A few weeks ago, Zenoss published the first of a two-part interview with Susan Sons, senior systems analyst at Indiana University's Center for Applied Cybersecurity Research. This is the second part of that interview, where Susan and I discuss the future of OpenSSL, BASH, and open source security.
Andrew: What has been done to audit open source software, and how as the situation changed for OpenSSL?
Susan: The Linux Foundation spun up the Core Infrastructure Initiative (CII) in response to Heartbleed, and they've sponsored a great deal of work on the project. Unfortunately, this isn't an isolated case. There are a lot of OSS packages that we rely on for critical applications and just assume will work. How many are in dire straits?
Andrew: I mentioned Shellshock — an exploit for BASH — and Poodle as well — another OpenSSL exploit. What is the status of the BASH project, which is used by almost every major Linux distribution? (All except Ubuntu, I believe.)
Susan: To the best of my knowledge — and I admit to not be following this as closely as some others — BASH is still maintained by the Free Software Foundation. They did patch for Shellshock, but I haven't heard of any big systemic changes there.
Andrew: What about big, cash-laden companies like Canonical and Red Hat? Have they treated this as a threat to their core business and put resources into fixing these older, underlying projects that we depend on? I know that RHAT (Redhat Stock) just passed $1 billion USD in market share — certainly there's some money to ensure that the underlying free software they depend on is secure?
Susan: I haven't heard much from them, to be honest. I know they aren't funding ICEI, and I don't see them on CII's donor list on the front page.
Andrew: ICEI? That's a group I haven't heard of before. Can you tell me a bit about them?
Susan: ICEI is the Internet Civil Engineering Institute. It was founded by ESR (Eric S. Raymond) and a bunch of old-school hackers and forward-thinking folks from inside and outside the tech world. I took over as director a couple of months ago when Eric stepped down. Our mission is to support open source infrastructure software any way we can.
Andrew: So what you're saying is that the underlying social and technical problems that created these vulnerabilities do have some eyes on them now?
Susan: We're starting to get more eyes, but there aren't enough resources yet to pay people, to train people, and so on. It's not a solved problem.
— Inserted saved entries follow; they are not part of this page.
(* ===== verification/Outbox.v ===== *)
(** * The outbox of a channel: src/channel_api.c and the sends of src/channel_runner.c

    The rows of channel_outbox that the runner of a channel delivers, with its queue of
    requests and the one in flight: dispatch to the handler, completion, retry, the fall to
    plain text, failure with its notice, and the recovery after a crash.  The handler is
    the channel's script; [run_step] says what it may do with a row it was handed. *)
From Stdlib Require Import QArith.
From stdpp Require Import relations.
From S2P Require Import Prelude CString Libc HostMatch Json1 ChannelEvents.
#[local] Open Scope Z_scope.

(** ** State *)
Inductive OutStatus := OPending | OSending | ODelivered | OFailed (text : cstring).

Record OutRow := mk_orow {
  ro_id : Z; ro_channel : cstring; ro_session : Z; ro_payload : cstring; ro_status : OutStatus;
  ro_attempts : Z; ro_next : Z; ro_mode : Z; ro_acked : option Z; ro_created : Z
}.

(** A request of the queue; [sd_outbox] is 0 for one that belongs to no row. *)
Record Send := mk_send { sd_outbox : Z; sd_final : bool; sd_url : cstring; sd_body : cstring }.

(** [se_notices]: the notices that entered the inbox, with their session and the row they are about. *)
Record Sender := mk_sender {
  se_now : Z; se_rows : list OutRow; se_next_id : Z; se_queue : list Send; se_active : option Send;
  se_notices : list (Z * Z * cstring)
}.

Definition e_rows (r : list OutRow) (s : Sender) : Sender := mk_sender (se_now s) r (se_next_id s) (se_queue s) (se_active s) (se_notices s).
Definition e_queue (q : list Send) (s : Sender) : Sender := mk_sender (se_now s) (se_rows s) (se_next_id s) q (se_active s) (se_notices s).
Definition e_active (a : option Send) (s : Sender) : Sender := mk_sender (se_now s) (se_rows s) (se_next_id s) (se_queue s) a (se_notices s).
Definition e_notices (n : list (Z * Z * cstring)) (s : Sender) : Sender := mk_sender (se_now s) (se_rows s) (se_next_id s) (se_queue s) (se_active s) n.

Definition MAX_OUTBOX_ATTEMPTS : Z := 5.
Definition CR_RETRY_AFTER_MAX : Z := 3600.

Definition o_status (st : OutStatus) (r : OutRow) : OutRow :=
  mk_orow (ro_id r) (ro_channel r) (ro_session r) (ro_payload r) st (ro_attempts r) (ro_next r) (ro_mode r) (ro_acked r) (ro_created r).

(** [retry_after] of a body, [None] when there is none, in whole seconds. *)
Definition outbox_retry_after (ra : option Q) : Z :=
  match ra with
  | Some q =>
      if Qle_bool q 0 then 0
      else
        let secs := Z.quot (Qnum q) (Zpos (Qden q)) in
        let secs := if Z.rem (Qnum q) (Zpos (Qden q)) >? 0 then secs + 1 else secs in
        if secs >? CR_RETRY_AFTER_MAX then CR_RETRY_AFTER_MAX else secs
  | None => 0
  end.

Section Outbox.
Context {J : Json1} (channel : cstring).

(** [url_host]: the host curl's parser finds in a url; [known]: the sessions. *)
Context (url_host : cstring -> option cstring) (known : list Z).

(** [base_url], [egress_hosts]: the configuration of the channel, read at each request. *)
Definition url_host_allowed (base_url egress_hosts : option cstring) (url : cstring) : bool :=
  match url_host url with
  | Some host =>
      let base := match base_url with Some ((_ :: _) as b) => match url_host b with Some h => [h] | None => [] end | _ => [] end in
      host_match (Some (map Some (base ++ split_and_trim egress_hosts (24 - length base)))) (Some host)
  | None => false
  end.

(** ** The rows: src/channel_api.c *)
Definition is_row (id : Z) (r : OutRow) : bool := (ro_id r =? id) && streq (ro_channel r) channel.

Definition set_row (id : Z) (p : OutRow -> bool) (f : OutRow -> OutRow) (s : Sender) : Sender :=
  e_rows (map (fun r => if is_row id r && p r then f r else r) (se_rows s)) s.

Definition is_pending_row (r : OutRow) : bool := match ro_status r with OPending => true | _ => false end.
Definition is_sending_row (r : OutRow) : bool := match ro_status r with OSending => true | _ => false end.
Definition is_failed_row (r : OutRow) : bool := match ro_status r with OFailed _ => true | _ => false end.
Andrew: What can we expect to see over the next year as this problem gets solved? And will we continue to see fundamental flaws like Shellshock going forward?
Susan: There will be more monster [vulnerabilities]. However, expect them to become less common over time — assuming that programs like ICEI and CII are able to continue getting resources and pushing them at getting OSS infrastructure projects better resourced in terms of tools, expertise, and paid personnel.
I’d like to thank Susan for her time with this interview. She’s a longtime colleague of mine, and I will continue to bring you updates on what she’s working on in the future.